◆ WHAT YOU WILL DO ◆
Set down word for word the lines that begin the entries and run through the line containing "[Document] is the". Give nothing further.
EXERCISE MATERIAL below:
(* ===== verification/Store.v ===== *)
(** * Mongo collections

    A collection is the list of its documents with their object ids, in
    insertion ("natural") order.  The operations are the Mongoose calls
    of the route handlers: [findById], [create] (append), [save] of a
    loaded document (replace by id), [findByIdAndDelete], and
    [find(filter).sort({ createdAt: ±1 }).limit(n)].  The class
    [Document] is the interface the models give the store: the owner
    reference and the [createdAt] timestamp that queries filter and sort
    on.  Mongo does not specify the order of documents with equal sort
    keys; the model sorts stably, and the lemmas below hold for any
    tie order (sortedness, permutation, prefix). *)

From stdpp Require Import base list sorting.
From Stdlib Require Import ZArith Lia.
From S2P Require Import Prelude.

Open Scope Z_scope.

(** Object ids. *)
Abbreviation oid := N (only parsing).

(** What a model exposes to the queries of the store. *)
Class Document (D : Type) := {
  doc_owner : D → oid;
  doc_createdAt : D → Z
}.

(** Sort directions of [.sort({ createdAt: 1 })] and [-1]. *)
Inductive sort_dir := Asc | Desc.

Section collection.
Context {D : Type}.
Implicit Types (c : list (oid * D)) (id : oid) (d : D).

(** [Model.findById(id)] *)
Definition find_by_id c id : option D :=
  snd <$> find (λ r, bool_decide (r.1 = id)) c.

(** [Model.create(doc)]: the new document goes last in natural order. *)
Definition insert_doc c id d : list (oid * D) := c ++ [(id, d)].

(** [doc.save()] of a document loaded by [findById]: written in place. *)
Definition replace_by_id c id d : list (oid * D) :=
  map (λ r, if bool_decide (r.1 = id) then (id, d) else r) c.

(** [Model.findByIdAndDelete(id)] *)
Definition delete_by_id c id : list (oid * D) :=
  filter (λ r, r.1 ≠ id) c.

Definition ids c : list oid := fst <$> c.
End collection.

Section queries.
Context `{Document D}.

(** The comparison the sort puts first. *)
Definition sort_rel (dir : sort_dir) (r1 r2 : oid * D) : Prop :=
  match dir with
  | Asc => doc_createdAt r1.2 ≤ doc_createdAt r2.2
  | Desc => doc_createdAt r2.2 ≤ doc_createdAt r1.2
  end.

#[global] Instance sort_rel_dec dir : RelDecision (sort_rel dir).
Proof. intros r1 r2. destruct dir; simpl; apply _. Defined.

#[global] Instance sort_rel_total dir : Total (sort_rel dir).
Proof. intros r1 r2. destruct dir; simpl; lia. Qed.

#[global] Instance sort_rel_trans dir : Transitive (sort_rel dir).
Proof. intros r1 r2 r3. destruct dir; simpl; lia. Qed.

(** [Model.find(filter).sort({ createdAt: dir }).limit(n)]; [None] is
    no [limit]. *)
Definition query (p : D → bool) (dir : sort_dir) (lim : option nat)
    (c : list (oid * D)) : list (oid * D) :=
  let rows := merge_sort (sort_rel dir) (filter (λ r, p r.2 = true) c) in
  match lim with
  | None => rows
  | Some n => slice0 rows n
  end.

#[global] Arguments query : simpl never.

(** [{ userId }] filters. *)
Definition owned_by (uid : oid) (d : D) : bool := bool_decide (doc_owner d = uid).

Lemma query_sorted p dir lim c : Sorted (sort_rel dir) (query p dir lim c).
Proof.
  unfold query, slice0. destruct lim as [n|].
  - apply Sorted_take, Sorted_merge_sort, _.
  - apply Sorted_merge_sort, _.
Qed.

Lemma query_all p dir c :
  query p dir None c ≡ₚ filter (λ r, p r.2 = true) c.
Proof. apply merge_sort_Permutation. Qed.

Lemma query_elem p dir lim c r :
  r ∈ query p dir lim c → r ∈ c ∧ p r.2 = true.
Proof.
  unfold query, slice0. intros Hr.
  assert (r ∈ merge_sort (sort_rel dir) (filter (λ r, p r.2 = true) c)) as Hr'.
  { destruct lim; [by apply (subseteq_take n)|done]. }
  assert (r ∈ filter (λ r, p r.2 = true) c) as Hf
    by by rewrite <- (merge_sort_Permutation (sort_rel dir)).
  apply list_elem_of_filter in Hf as [? ?]. done.
Qed.

Lemma query_length p dir n c : (length (query p dir (Some n) c) ≤ n)%nat.
Proof. unfold query, slice0. rewrite length_take. lia. Qed.
(** Without [.limit], the rows are exactly the matching documents. *)
Lemma query_none_elem p dir c r :
  r ∈ query p dir None c ↔ r ∈ c ∧ p r.2 = true.
Proof. rewrite (query_all p dir c), list_elem_of_filter. tauto. Qed.

(** [.limit(n)] keeps the first [n] rows of the sorted result: every
    matching row left out comes after (in the sort order) every row
    returned. *)
Lemma query_limit_first p dir n c r r' :
  r' ∈ query p dir (Some n) c → r ∈ c → p r.2 = true → r ∉ query p dir (Some n) c →
  sort_rel dir r' r.
Proof.
  unfold query, slice0. intros Hr' Hr Hp Hnot.
  set (rows := merge_sort (sort_rel dir) (filter (λ r, p r.2 = true) c)) in *.
  assert (r ∈ rows) as Hrows.
  { subst rows. rewrite (merge_sort_Permutation (sort_rel dir)).
    by apply list_elem_of_filter. }
  rewrite <- (take_drop n rows) in Hrows. apply elem_of_app in Hrows as [?|Hd]; [done|].
  apply (StronglySorted_app_1_elem_of (sort_rel dir) (take n rows) (drop n rows)); [|done..].
  rewrite take_drop. apply StronglySorted_merge_sort; apply _.
Qed.

(** The number of rows [.limit(n)] returns: all matches, up to [n]. *)
Lemma query_length_limit p dir n c :
  length (query p dir (Some n) c) = Nat.min n (length (filter (λ r, p r.2 = true) c)).
Proof.
  unfold query, slice0. rewrite length_take, (Permutation_length (merge_sort_Permutation _ _)).
  lia.
Qed.
(** [find({ userId }).sort({ createdAt: -1 }).limit(n)] is the owner's
    [n] newest documents, newest first. *)
Lemma query_owned_newest uid n c :
  let data := query (owned_by uid) Desc (Some n) c in
  Sorted (sort_rel Desc) data ∧
  length data = Nat.min n (length (filter (λ r, owned_by uid r.2 = true) c)) ∧
  (∀ r, r ∈ data → r ∈ c ∧ doc_owner r.2 = uid) ∧
  ∀ r r', r ∈ c → doc_owner r.2 = uid → r ∉ data → r' ∈ data →
    doc_createdAt r.2 ≤ doc_createdAt r'.2.
Proof.
  intros data. split_and!.
  - apply query_sorted.
  - apply query_length_limit.
  - intros r Hr. apply query_elem in Hr as [? Ho]. unfold owned_by in Ho.
    by apply bool_decide_eq_true in Ho.
  - intros r r' Hr Ho Hnot Hr'.
    exact (query_limit_first (owned_by uid) Desc n c r r' Hr' Hr
             ltac:(by apply bool_decide_eq_true) Hnot).
Qed.

(** A map on rows that keeps every row's [createdAt] and whether it
    matches commutes with a query. *)
Lemma query_fmap p dir lim c (g : oid * D → oid * D) :
  (∀ r, doc_createdAt (g r).2 = doc_createdAt r.2) → (∀ r, p (g r).2 = p r.2) →
  query p dir lim (g <$> c) = g <$> query p dir lim c.
Proof.
  intros Hk Hp. unfold query.
  assert (filter (λ r, p r.2 = true) (g <$> c) = g <$> filter (λ r, p r.2 = true) c) as ->.
  { induction c as [|r c IH]; [done|]. rewrite fmap_cons, !filter_cons, Hp.
    case_decide; rewrite ?fmap_cons, IH; done. }
  rewrite merge_sort_fmap by (intros x y; destruct dir; simpl; by rewrite !Hk).
  destruct lim; [unfold slice0; by rewrite fmap_take|done].
Qed.
End queries.

(** ** Lemmas on the collection operations *)

Section collection_lemmas.
Context {D : Type}.
Implicit Types (c : list (oid * D)) (id : oid) (d : D).

Lemma find_by_id_replace_eq c id d d' :
  find_by_id c id = Some d' → find_by_id (replace_by_id c id d) id = Some d.
Proof.
  unfold find_by_id, replace_by_id. induction c as [|[i x] c IH]; simpl; [done|].
  destruct (decide (i = id)) as [->|Hi].
  - rewrite (bool_decide_true (id = id)) by done. simpl. by rewrite bool_decide_true.
  - rewrite !(bool_decide_false (i = id)) by done. simpl. done.
Qed.

Lemma find_by_id_replace_ne c id id' d :
  id ≠ id' → find_by_id (replace_by_id c id d) id' = find_by_id c id'.
Proof.
  intros Hne. unfold find_by_id, replace_by_id.
  induction c as [|[i x] c IH]; simpl; [done|].
  destruct (decide (i = id)) as [->|Hi].
  - rewrite (bool_decide_true (id = id)) by done. simpl.
    by rewrite !(bool_decide_false (id = id')) by done.
  - rewrite (bool_decide_false (i = id)) by done. simpl. by case_bool_decide.
Qed.

Lemma find_by_id_insert_ne c id id' d :
  id ≠ id' → find_by_id (insert_doc c id d) id' = find_by_id c id'.
Proof.
  intros Hne. unfold find_by_id, insert_doc.
  induction c as [|[i x] c IH]; simpl; [by rewrite bool_decide_false|].
  by case_bool_decide.
Qed.

Lemma find_by_id_insert_fresh c id d :
  find_by_id c id = None → find_by_id (insert_doc c id d) id = Some d.
Proof.
  unfold find_by_id, insert_doc. intros Hc.
  induction c as [|[i x] c IH]; simpl in *; [by rewrite bool_decide_true|].
  case_bool_decide; [done|]. by apply IH.
Qed.

Lemma find_by_id_delete c id id' :
  find_by_id (delete_by_id c id) id' = if decide (id = id') then None else find_by_id c id'.
Proof.
  unfold find_by_id, delete_by_id.
  induction c as [|[i x] c IH]; simpl; [by case_decide|].
  destruct (decide (i = id)) as [->|Hi].
  - rewrite filter_cons_False by (simpl; tauto). rewrite IH.
    case_decide; [done|]. simpl. by rewrite bool_decide_false.
  - rewrite filter_cons_True by done. simpl.
    case_bool_decide as Hi'; simpl; [subst; by rewrite decide_False|done].
Qed.
Lemma delete_by_id_elem c id r : r ∈ delete_by_id c id ↔ r ∈ c ∧ r.1 ≠ id.
Proof. unfold delete_by_id. rewrite list_elem_of_filter. tauto. Qed.
End collection_lemmas.

(** ** Saving a row in place, seen through a query

    With unique ids, [save] of a loaded document that keeps its owner
    and [createdAt] changes a listing exactly where the document was:
    what a client does when it replaces the row it shows by the saved
    one. *)

Section query_replace.
Context `{Document D}.
Implicit Types (c : list (oid * D)) (id : oid) (d : D).

Lemma NoDup_ids_find c id r : NoDup (ids c) → r ∈ c → r.1 = id → find_by_id c id = Some r.2.
Proof.
  unfold ids, find_by_id. induction c as [|r' c IH]; [by intros _ ?%elem_of_nil|].
  rewrite fmap_cons. intros [Hr' Hnd]%NoDup_cons Hr Hid. simpl.
  apply elem_of_cons in Hr as [->|Hr]; [by rewrite bool_decide_true|].
  rewrite bool_decide_false; [by apply IH|].
  intros Heq. apply Hr'. rewrite Heq, <- Hid. by apply list_elem_of_fmap_2.
Qed.

Lemma query_replace p dir lim c id d d0 :
  NoDup (ids c) → find_by_id c id = Some d0 →
  doc_createdAt d = doc_createdAt d0 → p d = p d0 →
  query p dir lim (replace_by_id c id d) =
    (λ r, if bool_decide (r.1 = id) then (id, d) else r) <$> query p dir lim c.
Proof.
  intros Hnd Hf Hk Hp.
  set (g := λ r : oid * D, if bool_decide (r.1 = id ∧ doc_createdAt r.2 = doc_createdAt d ∧ p r.2 = p d)
                           then (id, d) else r).
  assert (∀ r, r ∈ c → (if bool_decide (r.1 = id) then (id, d) else r) = g r) as Hg.
  { intros r Hr. subst g. simpl. case_bool_decide as Hi; [|by rewrite bool_decide_false by naive_solver].
    rewrite (NoDup_ids_find c id r Hnd Hr Hi) in Hf. injection Hf as ->.
    by rewrite bool_decide_true. }
  assert (replace_by_id c id d = g <$> c) as ->.
  { apply (Forall_fmap_ext _ _ c), Forall_forall. intros r Hr. apply Hg, Hr. }
  rewrite query_fmap.
  - apply Forall_fmap_ext, Forall_forall. intros r Hr. symmetry. apply Hg.
    by apply query_elem in Hr as [? _].
  - intros r. subst g. simpl. case_bool_decide as Hc; [simpl; lia|done].
  - intros r. subst g. simpl. case_bool_decide as Hc; [simpl; naive_solver|done].
Qed.
End query_replace.

Section replace_forall.
Context {D : Type} (P : oid * D → Prop).

Lemma Forall_replace_by_id (c : list (oid * D)) id d :
  Forall P c → P (id, d) → Forall P (replace_by_id c id d).
Proof.
  intros Hc Hd. unfold replace_by_id. apply Forall_fmap, (Forall_impl _ _ _ Hc).
  intros r Hr. simpl. by case_bool_decide.
Qed.

Lemma find_by_id_Forall (c : list (oid * D)) id d :
  Forall P c → find_by_id c id = Some d → P (id, d).
Proof.
  unfold find_by_id. intros Hc Hf.
  destruct (find _ c) as [[i x]|] eqn:E; simplify_eq/=.
  apply find_some in E as [Hin Heq]. apply bool_decide_eq_true in Heq. simpl in Heq. subst.
  rewrite Forall_forall in Hc. by apply Hc, list_elem_of_In.
Qed.
End replace_forall.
End of EXERCISE MATERIAL.
◆ ANSWER TO THIS EXERCISE ◆
(* ===== verification/Store.v ===== *)
(** * Mongo collections

    A collection is the list of its documents with their object ids, in
    insertion ("natural") order.  The operations are the Mongoose calls
    of the route handlers: [findById], [create] (append), [save] of a
    loaded document (replace by id), [findByIdAndDelete], and
    [find(filter).sort({ createdAt: ±1 }).limit(n)].  The class
    [Document] is the interface the models give the store: the owner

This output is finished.